Lemma ofPosition_blockNumber b t n : 0 <= b < 2 ^ 64 -> prevBlock_blockNumber (COutPoint_ofPosition b t n) = b.
Proof.
  intros Hb. unfold prevBlock_blockNumber, COutPoint_ofPosition, set_prevBlock. cbn [op_hash]. unfold slice.
  rewrite skipn_O, take_app_le, take_ge by (rewrite length_le_bytes; lia). apply le_val_bytes. unfold fits. cbn. lia.
Qed.

Lemma ofPosition_transactionIndex b t n : 0 <= t < 2 ^ 64 -> prevBlock_transactionIndex (COutPoint_ofPosition b t n) = t.
Proof.
  intros Ht. unfold prevBlock_transactionIndex, COutPoint_ofPosition, set_prevBlock. cbn [op_hash]. unfold slice.
  rewrite drop_app_le, drop_ge by (rewrite length_le_bytes; lia). cbn [app].
  rewrite take_app_le, take_ge by (rewrite length_le_bytes; lia). apply le_val_bytes. unfold fits. cbn. lia.
Qed.

Lemma ofPosition_ok b t n : outpoint_ok (COutPoint_ofPosition b t n).
Proof.
  split_and!; [reflexivity| |apply (uwrap_range 31); lia..]. unfold COutPoint_ofPosition, set_prevBlock. cbn [op_hash].
  unfold bytes_ok. rewrite !Forall_app. split_and!; [apply le_bytes_ok..|]. repeat constructor; discriminate.
Qed.

Lemma le_val_zero l : blob_IsNull l = true -> le_val l = 0.
Proof. induction l as [|b l IH]; [done|]. cbn. intros H. zbool. rewrite IH by done. lia. Qed.

Lemma ofPosition_not_null b t n : 0 < b < 2 ^ 64 -> COutPoint_IsNull (COutPoint_ofPosition b t n) = false.
Proof.
  intros Hb. unfold COutPoint_IsNull. destruct (blob_IsNull _) eqn:E; [|done]. exfalso.
  pose proof (ofPosition_blockNumber b t n ltac:(lia)) as Hn. unfold prevBlock_blockNumber, slice in Hn.
  rewrite le_val_zero in Hn; [lia|]. unfold blob_IsNull in *. rewrite skipn_O. apply forallb_forall. intros x Hx.
  apply (proj1 (forallb_forall _ _) E x). rewrite <- (firstn_skipn 8). apply in_app_iff. by left.
Qed.

(** [operator<] on outpoints is a strict order whose incomparability is
    exactly [operator==], as the ordered containers keyed by outpoints need:
    it is irreflexive and transitive, and of two outpoints exactly one of [<],
    [>] and [==] holds, although hash and block position share their storage. *)
Theorem outpoint_order_strict_total a b c : outpoint_ok a -> outpoint_ok b -> outpoint_ok c ->
  COutPoint_ltb a a = false /\
  (COutPoint_ltb a b = true -> COutPoint_ltb b c = true -> COutPoint_ltb a c = true) /\
  (COutPoint_eqb a b = true <-> COutPoint_ltb a b = false /\ COutPoint_ltb b a = false).
Proof.
  intros Oa Ob Oc. split_and!; [by apply COutPoint_ltb_irrefl|by apply COutPoint_ltb_trans|by apply COutPoint_eqb_incomparable].
Qed.

Lemma outpoint_order_strict_total_witness :
  COutPoint_ltb (COutPoint_ofPosition 5 0 1) (COutPoint_ofHash (repeat 3 32) 2) = true /\
  COutPoint_ltb (COutPoint_ofPosition 4 9 1) (COutPoint_ofHash (repeat 3 32) 2) = true.
Proof.
  split; [reflexivity|].
  refine (proj1 (proj2 (outpoint_order_strict_total (COutPoint_ofPosition 4 9 1) (COutPoint_ofPosition 5 0 1)
            (COutPoint_ofHash (repeat 3 32) 2) _ _ _)) _ _); try reflexivity.
  all: repeat split; try reflexivity; try discriminate; repeat constructor; discriminate.
Defined.
(* ===== verification/Block.v ===== *)
(** * Blocks: [src/src/primitives/block.h] and [block.cpp]

    The header with its witness part, the block, their stream formats under every version
    flag, the bytes that are hashed, and the weight of a block. *)

From stdpp Require Import prelude.
From S2P Require Import Prelude Serialize Transaction.

(** ** Definitions *)

Abbreviation uint256 := (list Z).

Record CBlockHeader := mkHeader {
  bh_nVersionPoW2Witness : Z;
  bh_nTimePoW2Witness : Z;
  hashMerkleRootPoW2Witness : uint256;
  witnessHeaderPoW2Sig : list Z;
  witnessUTXODelta : list Z;
  bh_nVersion : Z;
  hashPrevBlock : uint256;
  hashMerkleRoot : uint256;
  bh_nTime : Z;
  bh_nBits : Z;
  nNonce : Z
}.
(** Each transaction with its hash, which the source computes when it is constructed. *)
Record CBlock := mkBlock {
  block_header : CBlockHeader;
  vtx : list (uint256 * CTransaction);
  fChecked : bool;
  fPOWChecked : bool
}.

Definition null_hash : uint256 := repeat 0 32.
Definition CBlockHeader_null : CBlockHeader := mkHeader 0 0 null_hash [] [] 0 null_hash null_hash 0 0 0.

(** *** Stream attributes *)

Definition SER_NETWORK : Z := 1.
Definition SER_DISK : Z := 2.
Definition SER_GETHASH : Z := 4.
Definition PROTOCOL_VERSION : Z := 70020.
Definition WITNESS_SYNC_VERSION : Z := 70020.
Definition SERIALIZE_BLOCK_HEADER_NO_WITNESS_DELTA : Z := 0x10000000.
Definition SERIALIZE_BLOCK_HEADER_NO_POW2_WITNESS : Z := 0x20000000.
Definition SERIALIZE_BLOCK_HEADER_NO_POW2_WITNESS_SIG : Z := 0x40000000.
Definition SERIALIZE_TRANSACTION_NO_SEGREGATED_SIGNATURES : Z := 0x40000000.
Definition has_flag (version flag : Z) : bool := negb (Z.land version flag =? 0).

(** Which optional parts a stream has. *)
Definition with_witness (version : Z) : bool := negb (has_flag version SERIALIZE_BLOCK_HEADER_NO_POW2_WITNESS).
Definition with_signature (version : Z) : bool := negb (has_flag version SERIALIZE_BLOCK_HEADER_NO_POW2_WITNESS_SIG).
Definition with_delta (nType version : Z) (delta : list Z) : bool :=
  negb (has_flag version SERIALIZE_BLOCK_HEADER_NO_WITNESS_DELTA) &&
  ((nType =? SER_DISK) || ((nType =? SER_NETWORK) && (Z.rem version 80000 >=? WITNESS_SYNC_VERSION)) ||
   ((nType =? SER_GETHASH) && (Z.of_nat (length delta) >? 0))).

(** [None] is the failed assertion on the size of the signature. *)
Definition SerializeHeader (nType version : Z) (b : CBlockHeader) : option (list Z) :=
  let fixed :=
    (if with_witness version then Serialize_int32 (bh_nVersionPoW2Witness b) ++ ser_writedata32 (bh_nTimePoW2Witness b) ++ hashMerkleRootPoW2Witness b else [])
    ++ Serialize_int32 (bh_nVersion b) ++ hashPrevBlock b ++ hashMerkleRoot b ++ ser_writedata32 (bh_nTime b) ++ ser_writedata32 (bh_nBits b)
    ++ ser_writedata32 (nNonce b) in
  if negb (bh_nVersionPoW2Witness b =? 0) && with_witness version then
    if with_signature version && negb (length (witnessHeaderPoW2Sig b) =? 65)%nat then None
    else Some (fixed ++ (if with_signature version then witnessHeaderPoW2Sig b else [])
                     ++ (if with_delta nType version (witnessUTXODelta b) then Serialize_bytes (witnessUTXODelta b) else []))
  else Some fixed.
(** Into a new header. *)
Definition UnserializeHeader (nType version : Z) : reader CBlockHeader :=
  v <~ (if with_witness version then Unserialize_int32 else rd_ret 0) ;;;
  t <~ (if with_witness version then ser_readdata32 else rd_ret 0) ;;;
  r <~ (if with_witness version then rd_bytes 32 else rd_ret null_hash) ;;;
  ver <~ Unserialize_int32 ;;;
  prev <~ rd_bytes 32 ;;;
  root <~ rd_bytes 32 ;;;
  time <~ ser_readdata32 ;;;
  bits <~ ser_readdata32 ;;;
  nonce <~ ser_readdata32 ;;;
  let more := negb (v =? 0) && with_witness version in
  sig <~ (if more && with_signature version then rd_bytes 65 else rd_ret []) ;;;
  delta <~ (if more && with_delta nType version [] then Unserialize_bytes else rd_ret []) ;;;
  rd_ret (mkHeader v t r sig delta ver prev root time bits nonce).

Definition SerializeBlock (nType version : Z) (b : CBlock) : option (list Z) :=
  match SerializeHeader nType version (block_header b),
        opt_flat_map (SerializeTransaction (negb (has_flag version SERIALIZE_TRANSACTION_NO_SEGREGATED_SIGNATURES))) (map snd (vtx b)) with
  | Some h, Some txs => Some (h ++ WriteCompactSize (Z.of_nat (length (vtx b))) ++ txs)
  | _, _ => None
  end.
(** [hash_of] computes the hash of a transaction. *)
Definition UnserializeBlock (hash_of : CTransaction -> uint256) (nType version : Z) : reader CBlock :=
  h <~ UnserializeHeader nType version ;;;
  n <~ ReadCompactSize true ;;;
  txs <~ rd_times (Z.to_nat n) (UnserializeTransaction (negb (has_flag version SERIALIZE_TRANSACTION_NO_SEGREGATED_SIGNATURES))) ;;;
  rd_ret (mkBlock h (map (fun tx => (hash_of tx, tx)) txs) false false).

Definition GetSerializeSize (nType version : Z) (b : CBlock) : option Z := (fun l => Z.of_nat (length l)) <$> SerializeBlock nType version b.
Definition GetBlockWeight (b : CBlock) : option Z := GetSerializeSize SER_NETWORK PROTOCOL_VERSION b.

(** *** Hashes *)

Section Hashes.
(** [SerializeHash] of the bytes. *)
Variable SerializeHash : list Z -> uint256.
Definition legacy_preimage (b : CBlockHeader) : option (list Z) := SerializeHeader SER_GETHASH SERIALIZE_BLOCK_HEADER_NO_POW2_WITNESS b.
Definition pow2_preimage (b : CBlockHeader) : option (list Z) :=
  if (bh_nVersionPoW2Witness b =? 0) || (bh_nTimePoW2Witness b =? 0) then legacy_preimage b
  else SerializeHeader SER_GETHASH SERIALIZE_BLOCK_HEADER_NO_POW2_WITNESS_SIG b.
Definition GetHashLegacy (b : CBlockHeader) : option uint256 := SerializeHash <$> legacy_preimage b.
Definition GetHashPoW2 (b : CBlockHeader) : option uint256 := SerializeHash <$> pow2_preimage b.
End Hashes.

(** The fields of a header that is written out. *)
Ltac header_fields :=
  cbn [bh_nVersionPoW2Witness bh_nTimePoW2Witness hashMerkleRootPoW2Witness witnessHeaderPoW2Sig witnessUTXODelta bh_nVersion hashPrevBlock hashMerkleRoot bh_nTime bh_nBits nNonce].

(** ** Lemmas *)

Definition is_hash (h : list Z) : Prop := length h = 32%nat /\ bytes_ok h.
(** What a header that was read satisfies. *)
Definition header_typed (b : CBlockHeader) : Prop :=
  - 2 ^ 31 <= bh_nVersionPoW2Witness b < 2 ^ 31 /\ is_u32 (bh_nTimePoW2Witness b) /\ is_hash (hashMerkleRootPoW2Witness b) /\
  - 2 ^ 31 <= bh_nVersion b < 2 ^ 31 /\ is_hash (hashPrevBlock b) /\ is_hash (hashMerkleRoot b) /\
  is_u32 (bh_nTime b) /\ is_u32 (bh_nBits b) /\ is_u32 (nNonce b) /\
  bytes_ok (witnessHeaderPoW2Sig b) /\ bytes_ok (witnessUTXODelta b) /\ Z.of_nat (length (witnessUTXODelta b)) <= MAX_SIZE.
(** The values that the formats carry. *)
Definition header_ok (b : CBlockHeader) : Prop :=
  - 2 ^ 31 <= bh_nVersionPoW2Witness b < 2 ^ 31 /\ is_u32 (bh_nTimePoW2Witness b) /\ length (hashMerkleRootPoW2Witness b) = 32%nat /\
  - 2 ^ 31 <= bh_nVersion b < 2 ^ 31 /\ length (hashPrevBlock b) = 32%nat /\ length (hashMerkleRoot b) = 32%nat /\
  is_u32 (bh_nTime b) /\ is_u32 (bh_nBits b) /\ is_u32 (nNonce b) /\
  bytes_ok (witnessUTXODelta b) /\ Z.of_nat (length (witnessUTXODelta b)) <= MAX_SIZE /\
  (if bh_nVersionPoW2Witness b =? 0 then witnessHeaderPoW2Sig b = [] /\ witnessUTXODelta b = [] else length (witnessHeaderPoW2Sig b) = 65%nat).

Lemma with_delta_stored nType version delta : nType <> SER_GETHASH -> with_delta nType version delta = with_delta nType version [].
Proof. intros Hn. unfold with_delta. rewrite (proj2 (Z.eqb_neq nType SER_GETHASH)) by done. by rewrite !andb_false_l. Qed.
(* ===== verification/ConsensusParams.v ===== *)
(** * ConsensusParams: network parameters, PoW2 phases and the block subsidy

    [Consensus::Params] and the network kind as records ([consensus/params.h],
    [chainparams.{h,cpp}]), the phase predicates and lock limits of
    [witnessutil.cpp] and the subsidy table of [validation/validation_misc.cpp]. *)

From S2P Require Import Prelude Compressor.

(** ** Definitions *)

Record ConsensusParams := mkConsensus {
  fixedRewardReductionHeight : Z;
  pow2Phase2FirstBlockHeight : Z;
  pow2Phase3FirstBlockHeight : Z;
  devBlockSubsidyActivationHeight : Z;
  pow2Phase4FirstBlockHeight : Z;
  pow2Phase5FirstBlockHeight : Z;
  pow2WitnessSyncHeight : Z;
  halvingIntroductionHeight : Z;
  finalSubsidyBlockHeight : Z;
  fPowNoRetargeting : bool;
  nPowTargetSpacing : Z
}.

Record ChainParams := mkChainParams {
  fIsOfficialTestnetV1 : bool;
  fIsTestnet : bool;
  fIsRegtest : bool;
  fIsRegtestLegacy : bool;
  consensus : ConsensusParams
}.

(** [CMainParams] *)
Definition main_consensus : ConsensusParams :=
  mkConsensus 250001 778177 778301 1030001 1131652 1140958 1400000 1400000 433009988 false 150.
Definition CMainParams : ChainParams := mkChainParams false false false false main_consensus.

(** *** Phases; a block index is given by its height, a null pointer is [None]. *)

Section Phases.
Variable p : ChainParams.

Definition IsPow2Phase2Active (pindexPrev : option Z) : bool :=
  match pindexPrev with Some h => u64 h >=? pow2Phase2FirstBlockHeight (consensus p) | None => false end.
Definition IsPow2Phase3Active (nHeight : Z) : bool := nHeight >=? pow2Phase3FirstBlockHeight (consensus p).
Definition IsPow2Phase4Active (pindexPrev : option Z) : bool :=
  match pindexPrev with Some h => u64 h >=? pow2Phase4FirstBlockHeight (consensus p) | None => false end.
Definition IsPow2Phase5Active (nHeight : Z) : bool := nHeight >=? pow2Phase5FirstBlockHeight (consensus p).
Definition IsPow2Phase5Active_index (pIndex : option Z) : bool :=
  match pIndex with Some h => IsPow2Phase5Active (u64 h) | None => false end.
Definition IsPow2WitnessingActive (nHeight : Z) : bool := IsPow2Phase3Active nHeight.

Definition GetPoW2Phase (pindexPrev : option Z) : Z :=
  if IsPow2Phase2Active pindexPrev then
    if IsPow2Phase3Active (match pindexPrev with Some h => u64 h | None => 0 end) then
      if IsPow2Phase4Active pindexPrev then 4 else 3
    else 2
  else 1.

(** *** Lock limits *)

Definition gRefactorDailyBlocksUsage : Z := 576.
Definition gMinimumWitnessLockDays : Z := 30.
Definition gMaximumWitnessLockDays : Z := 3 * 365.

Definition DailyBlocksTarget : Z := Z.quot (24 * 60 * 60) (nPowTargetSpacing (consensus p)).
Definition MinimumWitnessLockLength : Z :=
  if fIsOfficialTestnetV1 p then gMinimumWitnessLockDays * gRefactorDailyBlocksUsage
  else if fIsTestnet p then 50
  else gMinimumWitnessLockDays * DailyBlocksTarget.
Definition MaximumWitnessLockLength : Z :=
  if fIsTestnet p then gMaximumWitnessLockDays * gRefactorDailyBlocksUsage
  else gMaximumWitnessLockDays * DailyBlocksTarget.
______
Line count for the word "unfold": give the number of lines in the entries above that contain it, and nothing more.

_Solution for this problem_
10